Went and shot some stuff today with the production gun, been making excuses since Friday, and slacked pretty bad on dryfire all week.

Shot "The Dots" @ 5yds, drawing to a smallish point is very slow, only managed three strings of the 6 in under 5 secs first shot coming very late on the three that went overtime, and only one no misses, number of slightly wide first shots, and few look like maybe pushing the gun down or squeezing my whole hand during the trigger press.

Then a few renditions of a drill I threw together to work on short movement and getting a stable stance before shooting harder targets, which I tend not to do. 2 6" plates at 15yds, small vision barrier (barrel stack), engage both then move to the other side of the barrier and engage both, continue as such for 10 secs.
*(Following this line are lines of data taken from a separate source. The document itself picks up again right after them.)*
(** What happens to the running daemon. *)
Inductive event : Type :=
  | LeasesChanged (fp : string) (now : Z) (pidfile : option string)
  | Hup
  | HostsEdited (f : option string).     (* somebody else writes the hosts file *)

Definition step (c : conf) (e : event) (st : state) : outcome state :=
  match e with
  | LeasesChanged fp now pidfile => update c fp now pidfile st
  | Hup => Ok (handle_sighup st)
  | HostsEdited f =>
      Ok {| hostssize := hostssize st; leases := leases st; hosts_file := f;
            unbound_file := unbound_file st; hups := hups st |}
  end.

Fixpoint run (c : conf) (es : list event) (st : state) : outcome state :=
  match es with
  | [] => Ok st
  | e :: es => st ← step c e st; run c es st
  end.

(** main up to the event loop, for a daemon: [hostssize] is the size of the hosts file. *)
Definition start (hosts : string) : state :=
  {| hostssize := Z.of_nat (String.length hosts); leases := []; hosts_file := Some hosts;
     unbound_file := None; hups := [] |}.

(** ** Tokens: bounds and progress *)

Lemma token_loop_spec n fp : forall comment quotes cp,
  let '(t, r) := token_loop n fp comment quotes cp in
  (String.length t <= Nat.max (String.length cp) (n - 1))%nat /\
  (String.length r <= String.length fp)%nat /\
  (fp <> "" -> String.length r < String.length fp)%nat /\
  (t = "" -> r = "").
Proof.
  induction fp as [|c fp IH]; intros comment quotes cp; cbn [token_loop].
  - destruct (comment && _) eqn:E; [|split_and!; (done || lia)].
    apply andb_true_iff in E as [_ E%Nat.ltb_lt]. rewrite append_length. cbn. split_and!; (done || lia).
  - assert (Hrec : forall comment quotes cp', (String.length cp' <= Nat.max (String.length cp) (n - 1))%nat ->
      let '(t, r) := token_loop n fp comment quotes cp' in
      (String.length t <= Nat.max (String.length cp) (n - 1))%nat /\
      (String.length r <= S (String.length fp))%nat /\
      (String c fp <> "" -> String.length r < S (String.length fp))%nat /\ (t = "" -> r = "")).
    { intros co q cp' Hcp. specialize (IH co q cp'). destruct (token_loop n fp co q cp') as [t r].
      destruct IH as (H1 & H2 & H3 & H4). split_and!; (done || lia). }
    cbn [String.length].
    destruct (if comment then _ else _); [apply Hrec; lia|].
    set (q := if Ascii.eqb c QUOTE then negb quotes else quotes).
    destruct (_ || _).
    + destruct (Nat.ltb_spec 0 (String.length cp)); [|apply Hrec; lia].
      split_and!; [lia|lia|lia|]. intros ->. cbn in *. lia.
    + destruct (negb _ && _) eqn:E; apply Hrec; [|lia].
      apply andb_true_iff in E as [_ E%Nat.ltb_lt]. rewrite append_length. cbn. lia.
Qed.

(** [next_token] stays inside a buffer that is as large as the size it is told, for every file:
    the token has at most [buffsize - 1] characters.  It makes progress: it reads at least one
    character unless the file is at its end, and finds no token only there. *)
Theorem next_token_bounds n fp :
  (0 < n)%nat ->
  exists t r, next_token n n fp = Ok (t, r) /\
    (String.length (default "" t) < n)%nat /\
    (fp <> "" -> String.length r < String.length fp)%nat /\ (t = None -> r = "").
Proof.
  intros Hn. unfold next_token. pose proof (token_loop_spec n fp false false "") as H.
  destruct (token_loop n fp false false "") as [cp r]. destruct H as (H1 & H2 & H3 & H4). cbn [String.length] in H1.
  rewrite (proj2 (Nat.leb_gt n (String.length cp))) by lia.
  do 2 eexists. split; [done|]. destruct (Nat.eqb_spec (String.length cp) 0) as [E|E].
  - split_and!; [cbn; lia|done|]. intros _. apply H4. by destruct cp.
  - split_and!; [|done|done]. cbn. pose proof (c_str_length cp). lia.
Qed.

Lemma next_token_bounds_witness :
  exists t r, next_token 4 4 "lease 10.0.0.1" = Ok (t, r) /\ (String.length (default "" t) < 4)%nat.
Proof.
  destruct (next_token_bounds 4 "lease 10.0.0.1") as (t & r & H1 & H2 & _); [lia|].
  exists t, r. split; [exact H1|exact H2].
Defined.

(** ** Termination of the parser

    [ends P o]: [o] did not run out of fuel, and a result satisfies [P]. *)
Definition ends {A} (P : A -> Prop) (o : outcome A) : Prop :=
  match o with Ok a => P a | Fail f => f <> NoFuel end.

Lemma ends_bind {A B} (P : A -> Prop) (Q : B -> Prop) (m : outcome A) (k : A -> outcome B) :
  ends P m -> (forall a, P a -> ends Q (k a)) -> ends Q (m ≫= k).
Proof. destruct m as [a|f]; cbn; auto. Qed.

Lemma ends_mono {A} (P Q : A -> Prop) (m : outcome A) : ends P m -> (forall a, P a -> Q a) -> ends Q m.
Proof. destruct m; cbn; auto. Qed.

(** The rest of the file is not longer, and shorter if there was a token. *)
Definition rest_le {A} (n : nat) (x : A * string) : Prop := (String.length x.2 <= n)%nat.
Definition after_token (n : nat) (x : option string * string) : Prop :=
  rest_le n x /\ (x.1 <> None -> String.length x.2 < n)%nat.

Lemma next_token_ends size buffsize fp : ends (after_token (String.length fp)) (next_token size buffsize fp).
Proof.
  unfold next_token. pose proof (token_loop_spec buffsize fp false false "") as H.
  destruct (token_loop buffsize fp false false "") as [cp r] eqn:E. destruct H as (H1 & H2 & H3 & H4).
  destruct (_ <=? _)%nat; [done|]. split; [done|]. cbn. intros Hc. apply H3. intros ->. cbn in E.
  by injection E as <- <-.
Qed.

Lemma token_ends fp : ends (after_token (String.length fp)) (token fp).
Proof. apply next_token_ends. Qed.

Lemma convert_time_ends t : ends (fun _ => True) (convert_time t).
Proof. unfold convert_time. destruct (1 <? tm_mon t); [destruct (months !! _)|]; done. Qed.

Lemma rest_le_trans {A} n m (x : A * string) : rest_le n x -> (n <= m)%nat -> rest_le m x.
Proof. unfold rest_le. lia. Qed.

Lemma read_date_ends fp : ends (rest_le (String.length fp)) (read_date fp).
Proof.
  unfold read_date. eapply ends_bind; [apply token_ends|]. intros [[t|] r] [H1 _]; [|exact H1].
  unfold rest_le in H1. cbn in H1.
  eapply ends_bind; [apply token_ends|]. intros [t2 r2] [H2 _]. unfold rest_le in H2. cbn in H2.
  destruct (t2 ≫= scan3 "/") as [[[y m] d]|]; [|unfold ends, rest_le; cbn; lia].
  eapply ends_bind; [apply token_ends|]. intros [t3 r3] [H3 _]. unfold rest_le in H3. cbn in H3.
  destruct (t3 ≫= scan3 ":") as [[[h mi] s]|]; unfold ends, rest_le; cbn; lia.
Qed.

Lemma read_time_ends b d fp : ends (rest_le (String.length fp)) (read_time b d fp).
Proof.
  unfold read_time. eapply ends_bind; [apply read_date_ends|]. intros [[t|] r] Hr; [|exact Hr].
  eapply ends_bind; [apply convert_time_ends|]. intros z _. exact Hr.
Qed.

Lemma read_hostname_ends d fp : ends (rest_le (String.length fp)) (read_hostname d fp).
Proof.
  unfold read_hostname. eapply ends_bind; [apply next_token_ends|]. intros [t r] [Hr _]. exact Hr.
Qed.

Lemma lease_body_ends fuel : forall d fp, (String.length fp < fuel)%nat ->
  ends (rest_le (String.length fp)) (lease_body fuel d fp).
Proof.
  induction fuel as [|fuel IH]; intros d fp Hf; [lia|]. cbn [lease_body].
  eapply ends_bind; [apply token_ends|]. intros [[t|] r] [H1 H2]; cbn in H1, H2; [|exact H1].
  specialize (H2 ltac:(done)). unfold rest_le in H1. cbn in H1.
  assert (Hgo : forall (m : outcome (decl * string)), ends (rest_le (String.length r)) m ->
    ends (rest_le (String.length fp)) ('(d, fp) ← m; lease_body fuel d fp)).
  { intros m Hm. eapply ends_bind; [exact Hm|]. intros [d' r'] Hr'. unfold rest_le in Hr'. cbn in Hr'.
    eapply ends_mono; [apply IH; lia|]. intros x Hx. apply (rest_le_trans _ _ _ Hx). lia. }
  destruct (String.prefix "}" t); [unfold ends, rest_le; cbn; lia|].
  destruct (_ || _); [apply Hgo, read_hostname_ends|].
  destruct (_ || _); [apply Hgo, read_time_ends|].
  eapply ends_mono; [apply IH; lia|]. intros x Hx. apply (rest_le_trans _ _ _ Hx). lia.
Qed.

Lemma load_loop_ends fuel : forall sfx fp ls, (String.length fp < fuel)%nat ->
  ends (fun _ => True) (load_loop fuel sfx fp ls).
Proof.
  induction fuel as [|fuel IH]; intros sfx fp ls Hf; [lia|]. cbn [load_loop].
  eapply ends_bind; [apply token_ends|]. intros [[t|] r] [H1 H2]; cbn in H1, H2; [|done].
  specialize (H2 ltac:(done)). destruct (negb _); [apply IH; lia|].
  eapply ends_bind; [apply token_ends|]. intros [t2 r2] [H3 _]. unfold rest_le in H3. cbn in H3.
  destruct (t2 ≫= inet_pton) as [a|]; [|apply IH; lia].
  eapply ends_bind; [apply token_ends|]. intros [t3 r3] [H4 _]. unfold rest_le in H4. cbn in H4.
  eapply ends_bind with (P := rest_le (String.length r3)).
  - destruct t3 as [t3|]; [destruct (String.prefix "{" t3)|]; [apply lease_body_ends; lia| |];
      unfold ends, rest_le; cbn; lia.
  - intros [d r4] H5. unfold rest_le in H5. cbn in H5. apply IH. lia.
Qed.

(** The lease parser terminates on every file. *)
Theorem load_dhcp_terminates sfx fp now ls : load_dhcp sfx fp now ls <> Fail NoFuel.
Proof.
  unfold load_dhcp. pose proof (load_loop_ends (S (String.length fp)) sfx fp ls ltac:(lia)) as H.
  destruct (load_loop _ _ _ _) as [l|f]; cbn in *; congruence.
Qed.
I think 3.5 reps (7 hits) was as many as I managed in time.

Shot "Distance change up", way too slow drawing to a 5 yd open target; then too much time getting on and aiming at the headbox, probably a confidence issue; and then super slow getting to the next open target, not sure what that's about, I can't see bullet holes @ 15yds so can't be looking for those, but definitely not leaving when the shot breaks. 9 strings with 3M and 3 M NS, think I'm taking too much time aiming then rushing the trigger press, seems a common theme for me. 5 close Cs on the open targets is certainly not ideal at this distance, seemed like mostly 1st shots, at least none were on the slow target after the headbox. Averaging about 4 seconds overall.
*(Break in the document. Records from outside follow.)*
(* ===== verification/CrsFcgi.v ===== *)
(** check_reload_status: the FastCGI requests (fastcgi.h, and prepare_packet, build_nvpair and the
    request that fcgi_send_command builds, of check_reload_status.c), and a decoder of the protocol
    they are checked against. *)
From Stdlib Require Import ZArith Lia Ascii String.
From stdpp Require Import base list strings numbers.
From S2P Require Import Prelude CProg.
Open Scope string_scope.
Open Scope list_scope.
Open Scope Z_scope.

Definition FCGI_VERSION_1 : Z := 1.
Definition FCGI_BEGIN_REQUEST : Z := 1.
Definition FCGI_ABORT_REQUEST : Z := 2.
Definition FCGI_END_REQUEST : Z := 3.
Definition FCGI_PARAMS : Z := 4.
Definition FCGI_STDIN : Z := 5.
Definition FCGI_RESPONDER : Z := 1.
Definition FCGI_KEEP_CONN : Z := 1.
Definition FCGI_NULL_REQUEST_ID : Z := 0.
Definition FCGI_REQUEST_COMPLETE : Z := 0.

Definition sizeof_FCGI_Header : Z := 8.
Definition sizeof_FCGI_BeginRequestBody : Z := 8.
Definition sizeof_FCGI_BeginRequestRecord : Z := 16.
Definition sizeof_FCGI_EndRequestBody : Z := 8.

Definition bytes (s : string) : list Z := map ascii_val (list_ascii_of_string s).

(** [prepare_packet]: the eight bytes of an FCGI_Header in a zeroed buffer. *)
Definition prepare_packet (type lcontent requestId : Z) : list Z :=
  [u8 FCGI_VERSION_1; u8 type; u8 (Z.land (Z.shiftr requestId 8) 0xff); u8 (Z.land requestId 0xff);
   u8 (Z.land (Z.shiftr lcontent 8) 0xff); u8 (Z.land lcontent 0xff); 0; 0].

Definition four_bytes (l : Z) : list Z :=
  [u8 (Z.lor (Z.shiftr l 24) 0x80); u8 (Z.land (Z.shiftr l 16) 0xff);
   u8 (Z.land (Z.shiftr l 8) 0xff); u8 (Z.land l 0xff)].

(** What [build_nvpair] appends to the buffer. *)
Definition build_nvpair (lkey lvalue : Z) (key svalue : string) : list Z :=
  (if lkey <? 128 then [u8 lkey] else four_bytes lkey)
  ++ (if (lvalue <? 128) || (65535 <? lvalue) then [u8 lvalue] else four_bytes lvalue)
  ++ (if 0 <? lkey then bytes key else [])
  ++ (if 0 <? lvalue then bytes svalue else []).

Definition strlen (s : string) : Z := Z.of_nat (String.length s).

Definition nvpair (key svalue : string) : list Z := build_nvpair (strlen key) (strlen svalue) key svalue.

(** [strrchr(s, c)]: the string from the last [c] on. *)
Fixpoint strrchr (c : ascii) (s : string) : option string :=
  match s with
  | EmptyString => None
  | String d r =>
      match strrchr c r with
      | Some t => Some t
      | None => if Ascii.eqb d c then Some s else None
      end
  end.

(** The environment of the request. *)
Definition request_params (command params p : string) : list Z :=
  nvpair "GATEWAY_INTERFACE" "FastCGI/1.0"
  ++ nvpair "REQUEST_METHOD" "GET"
  ++ nvpair "NO_HEADERS" "1"
  ++ nvpair "SCRIPT_FILENAME" command
  ++ nvpair "SCRIPT_NAME" p
  ++ nvpair "DOCUMENT_URI" p
  ++ (if String.eqb params "" then nvpair "REQUEST_URI" p
      else nvpair "QUERY_STRING" params
           ++ build_nvpair (strlen "REQUEST_URI") (strlen p + strlen params + 2) "REQUEST_URI" "/"
           ++ bytes (p +:+ "?" +:+ params)).

Definition BUFSIZE : Z := 4096.

(** The bytes written to the socket: begin record, parameters, end of parameters, end of input.
    A command without a slash makes [p] a null pointer; a request that does not fit in [buf]
    overflows it. *)
Definition fcgi_request (keepalive : bool) (requestId : Z) (command params : string) : outcome (list Z) :=
  match strrchr "/" command with
  | None => Fail (Oob 0)
  | Some p =>
      let sb := request_params command params p in
      let slen := Z.of_nat (length sb) in
      let len := 3 * sizeof_FCGI_Header + sizeof_FCGI_BeginRequestRecord + slen in
      if BUFSIZE <? len then Fail (ArrayBounds len)
      else
        Ok (prepare_packet FCGI_BEGIN_REQUEST sizeof_FCGI_BeginRequestBody requestId
            ++ [0; u8 FCGI_RESPONDER; u8 (if keepalive then FCGI_KEEP_CONN else 0); 0; 0; 0; 0; 0]
            ++ prepare_packet FCGI_PARAMS slen requestId ++ sb
            ++ prepare_packet FCGI_PARAMS 0 requestId
            ++ prepare_packet FCGI_STDIN 0 requestId)
  end.

(** ** The protocol: a decoder for records and name-value pairs *)

Record fcgi_record : Type := { r_type : Z; r_id : Z; r_content : list Z }.

Definition decode_record (l : list Z) : option (fcgi_record * list Z) :=
  match l with
  | 1 :: ty :: i1 :: i0 :: c1 :: c0 :: pad :: _ :: l =>
      let clen := Z.to_nat (c1 * 256 + c0) in
      if (length l <? clen + Z.to_nat pad)%nat then None
      else Some ({| r_type := ty; r_id := i1 * 256 + i0; r_content := take clen l |},
                 drop (clen + Z.to_nat pad) l)
  | _ => None
  end.

Fixpoint decode_records (fuel : nat) (l : list Z) : option (list fcgi_record) :=
  match l, fuel with
  | [], _ => Some []
  | _, O => None
  | _, S fuel =>
      '(r, l) ← decode_record l;
      rs ← decode_records fuel l;
      Some (r :: rs)
  end.

Definition decode_len (l : list Z) : option (Z * list Z) :=
  match l with
  | b :: l =>
      if b <? 128 then Some (b, l)
      else match l with
           | b2 :: b1 :: b0 :: l => Some ((b - 128) * 16777216 + b2 * 65536 + b1 * 256 + b0, l)
           | _ => None
           end
  | [] => None
  end.

Definition decode_pair (l : list Z) : option (list Z * list Z * list Z) :=
  '(lk, l) ← decode_len l;
  '(lv, l) ← decode_len l;
  if Z.of_nat (length l) <? lk + lv then None
  else Some (take (Z.to_nat lk) l, take (Z.to_nat lv) (drop (Z.to_nat lk) l), drop (Z.to_nat (lk + lv)) l).

Fixpoint decode_params (fuel : nat) (l : list Z) : option (list (list Z * list Z)) :=
  match l, fuel with
  | [], _ => Some []
  | _, O => None
  | _, S fuel =>
      '(k, v, l) ← decode_pair l;
      kvs ← decode_params fuel l;
      Some ((k, v) :: kvs)
  end.

(** ** Round trips *)

Lemma bytes_length s : Z.of_nat (length (bytes s)) = strlen s.
Proof. unfold bytes, strlen. by rewrite length_map, length_list_ascii. Qed.

Lemma bytes_app a b : bytes (a +:+ b) = bytes a ++ bytes b.
Proof. unfold bytes. induction a as [|c a IH]; cbn; [done|]. by rewrite IH. Qed.

Lemma land_ff x : Z.land x 0xff = x mod 256.
Proof. apply (land_pow2_mod x 8). lia. Qed.

Lemma u8_mod x : u8 (x mod 256) = x mod 256.
Proof. unfold u8. apply Z.mod_mod. lia. Qed.

Lemma decode_len_one x l : 0 <= x < 128 -> decode_len (u8 x :: l) = Some (x, l).
Proof.
  intros Hx. unfold u8. rewrite Z.mod_small by lia. cbn. by rewrite (proj2 (Z.ltb_lt x 128)) by lia.
Qed.

Lemma decode_len_four x l : 0 <= x < 65536 -> decode_len (four_bytes x ++ l) = Some (x, l).
Proof.
  intros Hx. unfold four_bytes. rewrite !land_ff, !u8_mod, !Z.shiftr_div_pow2 by lia.
  change (2 ^ 24) with 16777216. change (2 ^ 16) with 65536. change (2 ^ 8) with 256.
  rewrite (Z.div_small x 16777216), (Z.div_small x 65536) by lia. cbn [app decode_len].
  change (u8 (Z.lor 0 128)) with 128. cbn [Z.ltb Z.compare Pos.compare Pos.compare_cont].
  rewrite (Z.mod_small (x / 256)) by (split; [apply Z.div_pos; lia | apply Z.div_lt_upper_bound; lia]).
  change (0 mod 256) with 0. pose proof (Z.div_mod x 256). do 2 f_equal. lia.
Qed.

Lemma decode_pair_ok k v l :
  strlen k < 128 -> strlen v <= 65535 -> decode_pair (nvpair k v ++ l) = Some (bytes k, bytes v, l).
Proof.
  intros Hk Hv. unfold nvpair, build_nvpair, decode_pair.
  assert (Hk0 : 0 <= strlen k) by (unfold strlen; lia). assert (Hv0 : 0 <= strlen v) by (unfold strlen; lia).
  rewrite (proj2 (Z.ltb_lt (strlen k) 128)) by lia. rewrite (proj2 (Z.ltb_ge 65535 (strlen v))), orb_false_r by lia.
  rewrite <- !(assoc_L (++)). cbn [app]. rewrite decode_len_one by lia. cbn [mbind option_bind].
  assert (E : forall s, (if 0 <? strlen s then bytes s else []) = bytes s).
  { intros s. destruct (Z.ltb_spec 0 (strlen s)); [done|]. by destruct s. }
  rewrite !E.
  assert (Hl : decode_len ((if strlen v <? 128 then [u8 (strlen v)] else four_bytes (strlen v)) ++ bytes k ++ bytes v ++ l)
    = Some (strlen v, bytes k ++ bytes v ++ l)).
  { destruct (Z.ltb_spec (strlen v) 128); [by apply decode_len_one | apply decode_len_four; lia]. }
  rewrite Hl. cbn [mbind option_bind].
  pose proof (bytes_length k) as Lk. pose proof (bytes_length v) as Lv.
  rewrite (proj2 (Z.ltb_ge _ _)) by (rewrite !length_app; lia).
  replace (Z.to_nat (strlen k)) with (length (bytes k)) by lia.
  replace (Z.to_nat (strlen v)) with (length (bytes v)) by lia.
  replace (Z.to_nat (strlen k + strlen v)) with (length (bytes k) + length (bytes v))%nat by lia.
  rewrite take_app_length, drop_app_length, take_app_length, <- drop_drop, drop_app_length, drop_app_length. done.
Qed.

Definition encode_params (kvs : list (string * string)) : list Z :=
  foldr (fun kv acc => nvpair kv.1 kv.2 ++ acc) [] kvs.

Definition pair_ok (kv : string * string) : Prop := strlen kv.1 < 128 /\ strlen kv.2 <= 65535.

Lemma nvpair_nonempty k v l : exists b r, nvpair k v ++ l = b :: r.
Proof.
  unfold nvpair, build_nvpair, four_bytes. destruct (strlen k <? 128); cbn; by do 2 eexists.
Qed.

Lemma decode_params_ok kvs : forall fuel, Forall pair_ok kvs -> (length kvs <= fuel)%nat ->
  decode_params fuel (encode_params kvs) = Some (map (fun kv => (bytes kv.1, bytes kv.2)) kvs).
Proof.
  induction kvs as [|[k v] kvs IH]; intros fuel Hok Hf; cbn [encode_params foldr map fst snd].
  - by destruct fuel.
  - apply Forall_cons_1 in Hok as [[Hk Hv] Hok]. destruct fuel as [|fuel]; [cbn in Hf; lia|].
    fold (encode_params kvs). destruct (nvpair_nonempty k v (encode_params kvs)) as (b & r & E).
    rewrite E. cbn [decode_params]. rewrite <- E, decode_pair_ok by done. cbn [mbind option_bind].
    rewrite IH by (done || (cbn in Hf; lia)). done.
Qed.

(** The variables of a request. *)
Definition request_kvs (command params p : string) : list (string * string) :=
  [("GATEWAY_INTERFACE", "FastCGI/1.0"); ("REQUEST_METHOD", "GET"); ("NO_HEADERS", "1");
   ("SCRIPT_FILENAME", command); ("SCRIPT_NAME", p); ("DOCUMENT_URI", p)]
  ++ (if String.eqb params "" then [("REQUEST_URI", p)]
      else [("QUERY_STRING", params); ("REQUEST_URI", "/" +:+ p +:+ "?" +:+ params)]).

Lemma strlen_app a b : strlen (a +:+ b) = strlen a + strlen b.
Proof. unfold strlen. rewrite append_length. lia. Qed.

(** The pair that is completed by hand is the pair of the whole value. *)
Lemma request_uri_pair p params :
  build_nvpair (strlen "REQUEST_URI") (strlen p + strlen params + 2) "REQUEST_URI" "/" ++ bytes (p +:+ "?" +:+ params)
  = nvpair "REQUEST_URI" ("/" +:+ p +:+ "?" +:+ params).
Proof.
  unfold nvpair, build_nvpair. rewrite !strlen_app. change (strlen "/") with 1. change (strlen "?") with 1.
  replace (1 + (strlen p + (1 + strlen params))) with (strlen p + strlen params + 2) by lia.
  assert (0 <= strlen p) by (unfold strlen; lia). assert (0 <= strlen params) by (unfold strlen; lia).
  rewrite (proj2 (Z.ltb_lt 0 (strlen p + strlen params + 2))) by lia.
  rewrite <- !(assoc_L (++)). by do 3 f_equal.
Qed.

Lemma request_params_kvs command params p :
  request_params command params p = encode_params (request_kvs command params p).
Proof.
  unfold request_params, request_kvs. destruct (String.eqb params ""); cbn [app encode_params foldr fst snd].
  - by rewrite app_nil_r.
  - by rewrite request_uri_pair, app_nil_r.
Qed.

Lemma nvpair_length k v : Z.of_nat (length (nvpair k v)) <= 8 + strlen k + strlen v.
Proof.
  unfold nvpair, build_nvpair. rewrite !length_app.
  assert (forall s : string, Z.of_nat (length (if 0 <? strlen s then bytes s else [])) <= strlen s).
  { intros s. pose proof (bytes_length s). destruct (0 <? strlen s); cbn; [lia|]. unfold strlen. lia. }
  pose proof (H k). pose proof (H v). destruct (strlen k <? 128), (_ || _); cbn [length four_bytes]; lia.
Qed.

Lemma request_params_length command params p :
  strlen p <= strlen command ->
  Z.of_nat (length (request_params command params p)) <= 240 + 5 * strlen command + 2 * strlen params.
Proof.
  intros Hp. rewrite request_params_kvs. unfold request_kvs.
  assert (0 <= strlen params) by (unfold strlen; lia).
  assert (0 <= strlen command) by (unfold strlen; lia). assert (0 <= strlen p) by (unfold strlen; lia).
  assert (Hlen : forall kvs, Z.of_nat (length (encode_params kvs))
    <= foldr (fun kv acc => 8 + strlen kv.1 + strlen kv.2 + acc) 0 kvs).
  { induction kvs as [|[k v] kvs IH]; [done|]. cbn [encode_params foldr fst snd]. rewrite length_app.
    fold (encode_params kvs). pose proof (nvpair_length k v). lia. }
  etrans; [apply Hlen|]. destruct (String.eqb params ""); cbn [app foldr fst snd]; rewrite ?strlen_app;
    repeat match goal with |- context [strlen (String ?a ?b)] =>
      let v := eval vm_compute in (strlen (String a b)) in change (strlen (String a b)) with v end; lia.
Qed.

Lemma strrchr_length c s t : strrchr c s = Some t -> strlen t <= strlen s.
Proof.
  revert t. induction s as [|d s IH]; intros t; cbn; [done|]. unfold strlen in *. cbn [String.length].
  destruct (strrchr c s) as [u|].
  - intros [= <-]. specialize (IH u eq_refl). lia.
  - destruct (Ascii.eqb d c); [|done]. intros [= <-]. cbn [String.length]. lia.
Qed.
Finished out with a few runs of the Blake drill at 7yds, I had put a few sessions into working my transitions down <= .30 with acceptable hits, seems I've neglected them and they've crept up and gotten fairly inconsistent anywhere from .3-.5, draw slow as always avg 1.3, fastest run 2.29 was also the only all Alpha run, gotta get back to working these hard in dry fire and live fire I spose.
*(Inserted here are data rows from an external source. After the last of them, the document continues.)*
(* ===== verification/CrsCommands.v ===== *)
(** check_reload_status: the command tables (server.h), looking up and parsing a command line
    (match_command, parse_command, show_command_list) and the reading of a line from a client
    (the first part of socket_read_command). *)
From Stdlib Require Import ZArith Lia Ascii String.
From stdpp Require Import base list strings numbers.
From S2P Require Import Prelude CProg.
Open Scope string_scope.
Open Scope list_scope.
Open Scope Z_scope.

Inductive actions : Type :=
  | ALL | ALIAS | ALIASES | FILTER | INTERFACE | IPSEC | IPSECDNS | ROUTEDNS | OPENVPN | GATEWAY
  | SERVICE | DNSSERVER | DYNDNS | DYNDNSALL | PACKAGES | SSHD | WEBGUI | NEWIP | NTPD | LINKUP
  | LINKDOWN | RELOAD | RECONFIGURE | RESTART | START | STOP | SYNC | VOUCHERS.

Inductive argtype : Type := NON | COMPOUND | ADDRESS | PREFIX | STRING | INTEGER | IFNAME.

#[export] Instance argtype_eq_dec : EqDecision argtype.
Proof. solve_decision. Defined.

(** [flags] is a set of AGGREGATE and FCGICMD. *)
Record run : Type := Run {
  run_command : string; run_params : option string; run_syslog : string;
  AGGREGATE : bool; FCGICMD : bool
}.

(** The tables end with a NULLOPT entry, which is the end of the list here; [cmd] is [None] for
    NULL_INIT. *)
Inductive command : Type :=
  Command (action : actions) (type : argtype) (keyword : string) (next : option (list command)) (cmd : option run).

Definition c_type (c : command) : argtype := let 'Command _ t _ _ _ := c in t.
Definition c_keyword (c : command) : string := let 'Command _ _ k _ _ := c in k.
Definition c_next (c : command) : option (list command) := let 'Command _ _ _ n _ := c in n.
Definition c_cmd (c : command) : option run := let 'Command _ _ _ _ r := c in r.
Clearly apparent, figure out this shot calling thing it eludes me better than 90% of the time, and doing everything sooner without rushing.
 
It's warm, it's mother's day, it stood to reason the range would be empty, it was.

I think I'm going back to CO 'til the optic dies again, so went to work on that.

The Dots, far far worse with the optic, gotta get all remedial with the draw/index I guess.

On to Steve Anderson's "Drag Race" drill, been wanting to try it, leg's been hurting, felt mostly ok so gave it ago. I like this drill, easy set-up, low ammo consumption, I think it will be very good for position entry. Steve would probably say misusing it by having a 6" plate, turning it into an accuracy drill or something. 20 reps, never broke 2 seconds to a hit, getting consistent around 2.09. Leg is not ok, I knew that yesterday, but didn't listen when it popped, limped off to some stand and shoot stuff.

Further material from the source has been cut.